- _What to do_
Restate word for word the entries below, starting with the line with "now rewrite net_set_same." and continuing through the line with "repeat split; try lra.". Include both of those lines and no others.

▼

(** Every index used by [estimate_value] and [adjust_value] is inside the
    table allocated for it by [init_weights]. *)
Lemma features_in_range (b : board) :
  cells_in_range b (seq 0 16) ->
  Forall (fun ki => 0 <= snd ki < table_size (fst ki)) (indexed_features b).
Proof.
  intros H.
  unfold indexed_features, features.
  cbn [combine seq].
  repeat (apply Forall_cons;
          [ cbn [fst snd table_size Nat.ltb Nat.leb];
            first [ apply extract_feature_range | apply extract_feature2_range ];
            apply (cells_in_range_incl (l := seq 0 16)); [ | exact H ];
            intros x Hx; cbn in Hx |- *; intuition lia
          | ]).
  apply Forall_nil.
Qed.

(** ** Weight updates *)

Section Generic_properties.

Context {F : Type} {FO : FloatOps F}.
Variable slide : board -> Z -> Z * board.

Lemma net_set_same (net : network F) k idx v : net_set net k idx v k idx = v.
Proof. unfold net_set. now rewrite Nat.eqb_refl, Z.eqb_refl. Qed.

Lemma net_set_other (net : network F) k idx v k' idx' :
  (k', idx') <> (k, idx) -> net_set net k idx v k' idx' = net k' idx'.
Proof.
  intros Hne. unfold net_set.
  destruct (Nat.eqb_spec k' k); [ | reflexivity ].
  destruct (Z.eqb_spec idx' idx); [ | reflexivity ].
  subst. now elim Hne.
Qed.

Lemma selects_false_fst k idx (l : list (nat * Z)) :
  ~ In k (map fst l) -> selects k idx l = false.
Proof.
  induction l as [ | [k0 i0] l IH ]; intros Hn; [ reflexivity | ].
  change (selects k idx ((k0, i0) :: l))
    with ((Nat.eqb k k0 && Z.eqb idx i0) || selects k idx l)%bool.
  cbn [map fst In] in Hn.
  rewrite IH by tauto.
  destruct (Nat.eqb_spec k k0); [ subst; tauto | reflexivity ].
Qed.

(** Adding one scalar at each listed entry, the tables being distinct. *)
Lemma add_at_each_spec (adjust : F) (l : list (nat * Z)) :
  NoDup (map fst l) ->
  forall (net : network F) (k : nat) (idx : Z),
    fold_left (fun net ki =>
                 net_set net (fst ki) (snd ki)
                         (f_add (net (fst ki) (snd ki)) adjust)) l net k idx
    = if selects k idx l then f_add (net k idx) adjust else net k idx.
Proof.
  induction l as [ | [k0 i0] l IH ]; intros Hnd net k idx.
  - reflexivity.
  - cbn [map fst] in Hnd. inversion Hnd as [ | ? ? Hnotin Hnd' ]; subst.
    cbn [fold_left fst snd]. rewrite IH by assumption.
    change (selects k idx ((k0, i0) :: l))
      with ((Nat.eqb k k0 && Z.eqb idx i0) || selects k idx l)%bool.
    destruct (Nat.eqb_spec k k0) as [ -> | Hk ].
    + rewrite (@selects_false_fst k0 idx l Hnotin).
      destruct (Z.eqb_spec idx i0) as [ -> | Hi ]; cbn [andb orb].
      * now rewrite net_set_same.
      * rewrite net_set_other by congruence. reflexivity.
    + cbn [andb orb]. rewrite net_set_other by congruence. reflexivity.
Qed.
(** One bar is drawn per frequency bin.  Bar [i] starts at
    [i * (barWidth + 1)] with [barWidth = 2.5 * width / n], so every bin from
    index [0.4 * n] on is drawn at or beyond the right edge of the canvas and
    is never seen.  A bar is [value / 1.5] high, up to 170, and in the default
    theme its red and green components stay within [0, 195] and [0, 250). *)
Theorem draw_bars_geometry
    (highContrast : bool) (width height : R) (dataArray : list byte)
    (i : nat) (value : byte) :
  0 < width ->
  dataArray !! i = Some value ->
  length (draw highContrast width height dataArray) = length dataArray /\
  exists bar,
    draw highContrast width height dataArray !! i = Some bar /\
    barW bar = width / INR (length dataArray) * (25 / 10) /\
    barX bar = INR i * (barW bar + 1) /\
    barH bar = IZR (Z_of_byte value) / (15 / 10) /\
    0 <= barH bar <= 170 /\
    barY bar = height - barH bar /\
    (2 * INR (length dataArray) <= 5 * INR i -> width <= barX bar) /\
    match style bar with
    | Yellow => highContrast = true
    | Rgb r g b =>
        highContrast = false /\ 0 <= r <= 195 /\ 0 <= g < 250 /\ b = 50
    end.
Proof.
  intros Hw Hi. unfold draw. split; [apply drawFrom_length|].
  rewrite (drawFrom_lookup _ _ _ _ _ _ _ _ _ _ Hi). eexists. split; [reflexivity|].
  pose proof (lookup_lt_Some _ _ _ Hi) as Hlt.
  assert (Hn : 0 < INR (length dataArray)) by (apply lt_0_INR; lia).
  assert (Hin : INR i < INR (length dataArray)) by now apply lt_INR.
  pose proof (pos_INR i) as Hi0.
  pose proof (Z_of_byte_range value) as [Hlo Hhi].
  apply IZR_le in Hlo. assert (Hhi' : IZR (Z_of_byte value) <= 255).
  { apply (IZR_le _ 255). lia. }
  assert (Hq : 0 <= INR i / INR (length dataArray) < 1).
  { split.
    - apply Rmult_le_pos; [assumption|]. left. now apply Rinv_0_lt_compat.
    - apply Rmult_lt_reg_r with (INR (length dataArray)); [assumption|].
      unfold Rdiv. rewrite Rmult_assoc, Rinv_l by lra. lra. }
  unfold drawBar. cbn [barW barX barH barY style Nat.add].
  repeat split; try lra.
  - intros Hfar.
    set (n := INR (length dataArray)) in *.
    assert (Hbw : width / n * (25 / 10) * n = width * (25 / 10))
      by (field; lra).
    assert (Hstep : 0 <= width / n * (25 / 10)).
    { apply Rmult_le_pos; [|lra]. apply Rmult_le_pos; [lra|].
      left. now apply Rinv_0_lt_compat. }
    nra.
  - destruct highContrast; [reflexivity|]. repeat split; lra.
Qed.

Lemma draw_bars_geometry_witness :
  length (draw false 300 60 [x00; xff]) = length [x00; xff] /\
  exists bar,
    draw false 300 60 [x00; xff] !! 1%nat = Some bar /\
    barW bar = 300 / INR (length [x00; xff]) * (25 / 10) /\
    barX bar = INR 1 * (barW bar + 1) /\
    barH bar = IZR (Z_of_byte xff) / (15 / 10) /\
    0 <= barH bar <= 170 /\
    barY bar = 60 - barH bar /\
    (2 * INR (length [x00; xff]) <= 5 * INR 1 -> 300 <= barX bar) /\
    match style bar with
    | Yellow => false = true
    | Rgb r g b => false = false /\ 0 <= r <= 195 /\ 0 <= g < 250 /\ b = 50
    end.
Proof.
  apply (draw_bars_geometry false 300 60 [x00; xff] 1 xff); [lra | reflexivity].
Defined.

End VisualizerFacts.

▲

- _Written answer_
      * now rewrite net_set_same.
      * rewrite net_set_other by congruence. reflexivity.
    + cbn [andb orb]. rewrite net_set_other by congruence. reflexivity.
Qed.
(** One bar is drawn per frequency bin.  Bar [i] starts at
    [i * (barWidth + 1)] with [barWidth = 2.5 * width / n], so every bin from
    index [0.4 * n] on is drawn at or beyond the right edge of the canvas and
    is never seen.  A bar is [value / 1.5] high, up to 170, and in the default
    theme its red and green components stay within [0, 195] and [0, 250). *)
Theorem draw_bars_geometry
    (highContrast : bool) (width height : R) (dataArray : list byte)
    (i : nat) (value : byte) :
  0 < width ->
  dataArray !! i = Some value ->
  length (draw highContrast width height dataArray) = length dataArray /\
  exists bar,
    draw highContrast width height dataArray !! i = Some bar /\
    barW bar = width / INR (length dataArray) * (25 / 10) /\
    barX bar = INR i * (barW bar + 1) /\
    barH bar = IZR (Z_of_byte value) / (15 / 10) /\
    0 <= barH bar <= 170 /\
    barY bar = height - barH bar /\
    (2 * INR (length dataArray) <= 5 * INR i -> width <= barX bar) /\
    match style bar with
    | Yellow => highContrast = true
    | Rgb r g b =>
        highContrast = false /\ 0 <= r <= 195 /\ 0 <= g < 250 /\ b = 50
    end.
Proof.
  intros Hw Hi. unfold draw. split; [apply drawFrom_length|].
  rewrite (drawFrom_lookup _ _ _ _ _ _ _ _ _ _ Hi). eexists. split; [reflexivity|].
  pose proof (lookup_lt_Some _ _ _ Hi) as Hlt.
  assert (Hn : 0 < INR (length dataArray)) by (apply lt_0_INR; lia).
  assert (Hin : INR i < INR (length dataArray)) by now apply lt_INR.
  pose proof (pos_INR i) as Hi0.
  pose proof (Z_of_byte_range value) as [Hlo Hhi].
  apply IZR_le in Hlo. assert (Hhi' : IZR (Z_of_byte value) <= 255).
  { apply (IZR_le _ 255). lia. }
  assert (Hq : 0 <= INR i / INR (length dataArray) < 1).
  { split.
    - apply Rmult_le_pos; [assumption|]. left. now apply Rinv_0_lt_compat.
    - apply Rmult_lt_reg_r with (INR (length dataArray)); [assumption|].
      unfold Rdiv. rewrite Rmult_assoc, Rinv_l by lra. lra. }
  unfold drawBar. cbn [barW barX barH barY style Nat.add].
  repeat split; try lra.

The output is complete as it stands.